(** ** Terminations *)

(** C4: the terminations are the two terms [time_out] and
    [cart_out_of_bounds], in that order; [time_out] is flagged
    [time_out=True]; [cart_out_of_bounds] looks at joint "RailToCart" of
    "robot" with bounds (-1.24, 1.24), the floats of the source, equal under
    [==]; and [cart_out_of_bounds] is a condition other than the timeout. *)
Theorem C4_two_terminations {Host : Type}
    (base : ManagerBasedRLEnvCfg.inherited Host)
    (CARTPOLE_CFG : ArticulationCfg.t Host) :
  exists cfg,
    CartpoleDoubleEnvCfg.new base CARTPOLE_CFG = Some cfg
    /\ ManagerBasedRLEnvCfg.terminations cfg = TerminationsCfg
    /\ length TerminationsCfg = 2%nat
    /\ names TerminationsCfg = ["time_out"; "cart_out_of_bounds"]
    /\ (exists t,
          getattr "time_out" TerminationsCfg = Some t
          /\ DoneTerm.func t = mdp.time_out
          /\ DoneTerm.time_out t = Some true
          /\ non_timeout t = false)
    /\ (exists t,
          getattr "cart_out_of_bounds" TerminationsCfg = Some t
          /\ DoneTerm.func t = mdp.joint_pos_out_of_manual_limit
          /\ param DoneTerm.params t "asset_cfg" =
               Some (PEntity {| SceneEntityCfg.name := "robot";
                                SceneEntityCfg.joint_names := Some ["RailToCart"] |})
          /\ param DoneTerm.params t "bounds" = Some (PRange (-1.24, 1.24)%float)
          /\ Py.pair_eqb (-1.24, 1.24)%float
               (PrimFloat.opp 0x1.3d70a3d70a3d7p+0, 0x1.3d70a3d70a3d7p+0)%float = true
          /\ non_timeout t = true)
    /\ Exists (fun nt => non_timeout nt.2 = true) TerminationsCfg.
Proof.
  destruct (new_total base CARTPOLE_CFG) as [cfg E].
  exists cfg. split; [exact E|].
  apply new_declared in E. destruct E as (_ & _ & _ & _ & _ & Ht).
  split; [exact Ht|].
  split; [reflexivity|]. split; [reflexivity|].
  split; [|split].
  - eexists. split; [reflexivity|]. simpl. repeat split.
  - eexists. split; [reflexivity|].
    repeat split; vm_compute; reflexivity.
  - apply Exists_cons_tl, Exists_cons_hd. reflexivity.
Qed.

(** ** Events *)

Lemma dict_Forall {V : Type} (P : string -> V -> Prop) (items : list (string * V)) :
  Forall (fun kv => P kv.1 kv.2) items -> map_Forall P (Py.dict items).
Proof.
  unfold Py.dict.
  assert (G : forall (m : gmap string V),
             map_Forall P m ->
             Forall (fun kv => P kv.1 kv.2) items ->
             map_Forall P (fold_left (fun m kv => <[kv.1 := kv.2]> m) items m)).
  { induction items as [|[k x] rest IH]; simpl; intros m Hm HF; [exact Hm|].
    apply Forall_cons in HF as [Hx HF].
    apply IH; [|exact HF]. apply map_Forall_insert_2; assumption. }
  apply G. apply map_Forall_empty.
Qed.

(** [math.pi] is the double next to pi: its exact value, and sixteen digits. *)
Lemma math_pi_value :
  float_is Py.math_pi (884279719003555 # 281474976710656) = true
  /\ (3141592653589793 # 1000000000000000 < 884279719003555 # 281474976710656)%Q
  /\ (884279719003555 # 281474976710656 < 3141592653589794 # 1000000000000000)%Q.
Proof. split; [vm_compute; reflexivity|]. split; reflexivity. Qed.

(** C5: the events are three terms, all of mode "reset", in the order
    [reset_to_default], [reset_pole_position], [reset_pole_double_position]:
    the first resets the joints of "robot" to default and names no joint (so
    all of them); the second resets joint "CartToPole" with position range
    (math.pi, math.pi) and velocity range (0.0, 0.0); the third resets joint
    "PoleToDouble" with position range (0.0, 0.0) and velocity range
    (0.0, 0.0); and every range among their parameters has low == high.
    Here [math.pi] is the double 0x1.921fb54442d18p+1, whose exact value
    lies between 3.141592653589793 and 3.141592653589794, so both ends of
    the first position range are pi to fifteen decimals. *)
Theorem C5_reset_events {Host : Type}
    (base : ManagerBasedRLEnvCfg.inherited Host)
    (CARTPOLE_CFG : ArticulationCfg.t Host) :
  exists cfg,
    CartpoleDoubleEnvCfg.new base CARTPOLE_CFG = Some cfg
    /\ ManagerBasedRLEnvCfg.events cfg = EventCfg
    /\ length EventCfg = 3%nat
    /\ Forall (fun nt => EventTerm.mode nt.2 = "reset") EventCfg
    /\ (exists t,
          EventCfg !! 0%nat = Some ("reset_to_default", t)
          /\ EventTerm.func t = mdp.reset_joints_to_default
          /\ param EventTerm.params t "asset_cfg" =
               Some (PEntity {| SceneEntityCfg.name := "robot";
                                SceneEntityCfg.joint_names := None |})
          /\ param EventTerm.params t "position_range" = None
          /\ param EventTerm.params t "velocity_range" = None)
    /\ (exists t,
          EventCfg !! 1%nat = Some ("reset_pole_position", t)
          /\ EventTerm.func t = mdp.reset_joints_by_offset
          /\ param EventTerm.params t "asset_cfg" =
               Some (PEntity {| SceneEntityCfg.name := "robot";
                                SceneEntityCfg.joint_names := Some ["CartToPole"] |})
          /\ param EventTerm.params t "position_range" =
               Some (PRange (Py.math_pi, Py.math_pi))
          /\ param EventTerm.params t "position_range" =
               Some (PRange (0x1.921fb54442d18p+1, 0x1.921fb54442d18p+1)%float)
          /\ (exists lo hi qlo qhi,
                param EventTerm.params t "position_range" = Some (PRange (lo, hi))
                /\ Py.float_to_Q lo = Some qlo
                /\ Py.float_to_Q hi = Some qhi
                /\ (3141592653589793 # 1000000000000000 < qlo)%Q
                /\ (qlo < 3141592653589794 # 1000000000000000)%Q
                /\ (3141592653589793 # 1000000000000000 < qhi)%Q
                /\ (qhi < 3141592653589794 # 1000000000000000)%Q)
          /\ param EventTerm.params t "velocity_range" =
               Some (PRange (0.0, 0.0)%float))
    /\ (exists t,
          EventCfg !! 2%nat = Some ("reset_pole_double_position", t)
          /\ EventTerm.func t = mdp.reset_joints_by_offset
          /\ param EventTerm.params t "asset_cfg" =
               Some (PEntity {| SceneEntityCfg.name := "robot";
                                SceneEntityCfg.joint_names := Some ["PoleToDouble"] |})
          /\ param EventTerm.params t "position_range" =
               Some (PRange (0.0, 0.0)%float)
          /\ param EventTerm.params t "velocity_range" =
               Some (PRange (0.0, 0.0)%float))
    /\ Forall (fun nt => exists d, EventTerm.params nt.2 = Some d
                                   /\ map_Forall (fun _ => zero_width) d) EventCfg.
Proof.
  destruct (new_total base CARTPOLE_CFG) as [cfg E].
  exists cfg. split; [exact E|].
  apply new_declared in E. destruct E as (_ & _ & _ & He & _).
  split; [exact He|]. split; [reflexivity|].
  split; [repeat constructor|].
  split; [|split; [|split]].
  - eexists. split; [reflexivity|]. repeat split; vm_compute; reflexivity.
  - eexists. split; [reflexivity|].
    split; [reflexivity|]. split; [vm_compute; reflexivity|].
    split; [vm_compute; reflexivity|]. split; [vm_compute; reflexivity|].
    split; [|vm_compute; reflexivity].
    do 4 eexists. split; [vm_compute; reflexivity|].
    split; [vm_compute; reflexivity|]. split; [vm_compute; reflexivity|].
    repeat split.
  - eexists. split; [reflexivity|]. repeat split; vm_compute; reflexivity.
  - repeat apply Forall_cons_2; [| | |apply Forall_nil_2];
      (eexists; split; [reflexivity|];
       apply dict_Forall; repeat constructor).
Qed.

---+---

TASK TO COMPLETE: Go through the records above and set each one down exactly, please.

SOLVED PROBLEM:
(** ** Terminations *)

(** C4: the terminations are the two terms [time_out] and
    [cart_out_of_bounds], in that order; [time_out] is flagged
    [time_out=True]; [cart_out_of_bounds] looks at joint "RailToCart" of
    "robot" with bounds (-1.24, 1.24), the floats of the source, equal under
    [==]; and [cart_out_of_bounds] is a condition other than the timeout. *)
Theorem C4_two_terminations {Host : Type}
    (base : ManagerBasedRLEnvCfg.inherited Host)
    (CARTPOLE_CFG : ArticulationCfg.t Host) :
  exists cfg,
    CartpoleDoubleEnvCfg.new base CARTPOLE_CFG = Some cfg
    /\ ManagerBasedRLEnvCfg.terminations cfg = TerminationsCfg
    /\ length TerminationsCfg = 2%nat
    /\ names TerminationsCfg = ["time_out"; "cart_out_of_bounds"]
    /\ (exists t,
          getattr "time_out" TerminationsCfg = Some t
          /\ DoneTerm.func t = mdp.time_out
          /\ DoneTerm.time_out t = Some true
          /\ non_timeout t = false)
    /\ (exists t,
          getattr "cart_out_of_bounds" TerminationsCfg = Some t
          /\ DoneTerm.func t = mdp.joint_pos_out_of_manual_limit
          /\ param DoneTerm.params t "asset_cfg" =
               Some (PEntity {| SceneEntityCfg.name := "robot";
                                SceneEntityCfg.joint_names := Some ["RailToCart"] |})
          /\ param DoneTerm.params t "bounds" = Some (PRange (-1.24, 1.24)%float)
          /\ Py.pair_eqb (-1.24, 1.24)%float
               (PrimFloat.opp 0x1.3d70a3d70a3d7p+0, 0x1.3d70a3d70a3d7p+0)%float = true
          /\ non_timeout t = true)
    /\ Exists (fun nt => non_timeout nt.2 = true) TerminationsCfg.
Proof.
  destruct (new_total base CARTPOLE_CFG) as [cfg E].
  exists cfg. split; [exact E|].
  apply new_declared in E. destruct E as (_ & _ & _ & _ & _ & Ht).
  split; [exact Ht|].
  split; [reflexivity|]. split; [reflexivity|].
  split; [|split].
  - eexists. split; [reflexivity|]. simpl. repeat split.
  - eexists. split; [reflexivity|].
    repeat split; vm_compute; reflexivity.
  - apply Exists_cons_tl, Exists_cons_hd. reflexivity.
Qed.

(** ** Events *)

Lemma dict_Forall {V : Type} (P : string -> V -> Prop) (items : list (string * V)) :
  Forall (fun kv => P kv.1 kv.2) items -> map_Forall P (Py.dict items).
Proof.
  unfold Py.dict.
  assert (G : forall (m : gmap string V),
             map_Forall P m ->
             Forall (fun kv => P kv.1 kv.2) items ->
             map_Forall P (fold_left (fun m kv => <[kv.1 := kv.2]> m) items m)).
  { induction items as [|[k x] rest IH]; simpl; intros m Hm HF; [exact Hm|].
    apply Forall_cons in HF as [Hx HF].
    apply IH; [|exact HF]. apply map_Forall_insert_2; assumption. }
  apply G. apply map_Forall_empty.
Qed.

(** [math.pi] is the double next to pi: its exact value, and sixteen digits. *)
Lemma math_pi_value :
  float_is Py.math_pi (884279719003555 # 281474976710656) = true
  /\ (3141592653589793 # 1000000000000000 < 884279719003555 # 281474976710656)%Q
  /\ (884279719003555 # 281474976710656 < 3141592653589794 # 1000000000000000)%Q.
Proof. split; [vm_compute; reflexivity|]. split; reflexivity. Qed.

(** C5: the events are three terms, all of mode "reset", in the order
    [reset_to_default], [reset_pole_position], [reset_pole_double_position]:
    the first resets the joints of "robot" to default and names no joint (so
    all of them); the second resets joint "CartToPole" with position range
    (math.pi, math.pi) and velocity range (0.0, 0.0); the third resets joint
    "PoleToDouble" with position range (0.0, 0.0) and velocity range
    (0.0, 0.0); and every range among their parameters has low == high.
    Here [math.pi] is the double 0x1.921fb54442d18p+1, whose exact value
    lies between 3.141592653589793 and 3.141592653589794, so both ends of
    the first position range are pi to fifteen decimals. *)
Theorem C5_reset_events {Host : Type}
    (base : ManagerBasedRLEnvCfg.inherited Host)
    (CARTPOLE_CFG : ArticulationCfg.t Host) :
  exists cfg,
    CartpoleDoubleEnvCfg.new base CARTPOLE_CFG = Some cfg
    /\ ManagerBasedRLEnvCfg.events cfg = EventCfg
    /\ length EventCfg = 3%nat
    /\ Forall (fun nt => EventTerm.mode nt.2 = "reset") EventCfg
    /\ (exists t,
          EventCfg !! 0%nat = Some ("reset_to_default", t)
          /\ EventTerm.func t = mdp.reset_joints_to_default
          /\ param EventTerm.params t "asset_cfg" =
               Some (PEntity {| SceneEntityCfg.name := "robot";
                                SceneEntityCfg.joint_names := None |})
          /\ param EventTerm.params t "position_range" = None
          /\ param EventTerm.params t "velocity_range" = None)
    /\ (exists t,
          EventCfg !! 1%nat = Some ("reset_pole_position", t)
          /\ EventTerm.func t = mdp.reset_joints_by_offset
          /\ param EventTerm.params t "asset_cfg" =
               Some (PEntity {| SceneEntityCfg.name := "robot";
                                SceneEntityCfg.joint_names := Some ["CartToPole"] |})
          /\ param EventTerm.params t "position_range" =
               Some (PRange (Py.math_pi, Py.math_pi))
          /\ param EventTerm.params t "position_range" =
               Some (PRange (0x1.921fb54442d18p+1, 0x1.921fb54442d18p+1)%float)
          /\ (exists lo hi qlo qhi,
                param EventTerm.params t "position_range" = Some (PRange (lo, hi))
                /\ Py.float_to_Q lo = Some qlo
                /\ Py.float_to_Q hi = Some qhi
                /\ (3141592653589793 # 1000000000000000 < qlo)%Q
                /\ (qlo < 3141592653589794 # 1000000000000000)%Q
                /\ (3141592653589793 # 1000000000000000 < qhi)%Q
                /\ (qhi < 3141592653589794 # 1000000000000000)%Q)
          /\ param EventTerm.params t "velocity_range" =
               Some (PRange (0.0, 0.0)%float))
    /\ (exists t,
          EventCfg !! 2%nat = Some ("reset_pole_double_position", t)
          /\ EventTerm.func t = mdp.reset_joints_by_offset
          /\ param EventTerm.params t "asset_cfg" =
               Some (PEntity {| SceneEntityCfg.name := "robot";
                                SceneEntityCfg.joint_names := Some ["PoleToDouble"] |})
          /\ param EventTerm.params t "position_range" =
               Some (PRange (0.0, 0.0)%float)
          /\ param EventTerm.params t "velocity_range" =
               Some (PRange (0.0, 0.0)%float))
    /\ Forall (fun nt => exists d, EventTerm.params nt.2 = Some d
                                   /\ map_Forall (fun _ => zero_width) d) EventCfg.
Proof.
  destruct (new_total base CARTPOLE_CFG) as [cfg E].
  exists cfg. split; [exact E|].
  apply new_declared in E. destruct E as (_ & _ & _ & He & _).
  split; [exact He|]. split; [reflexivity|].
  split; [repeat constructor|].
  split; [|split; [|split]].
  - eexists. split; [reflexivity|]. repeat split; vm_compute; reflexivity.
  - eexists. split; [reflexivity|].
    split; [reflexivity|]. split; [vm_compute; reflexivity|].
    split; [vm_compute; reflexivity|]. split; [vm_compute; reflexivity|].
    split; [|vm_compute; reflexivity].
    do 4 eexists. split; [vm_compute; reflexivity|].
    split; [vm_compute; reflexivity|]. split; [vm_compute; reflexivity|].
    repeat split.
  - eexists. split; [reflexivity|]. repeat split; vm_compute; reflexivity.
  - repeat apply Forall_cons_2; [| | |apply Forall_nil_2];
      (eexists; split; [reflexivity|];
       apply dict_Forall; repeat constructor).
Qed.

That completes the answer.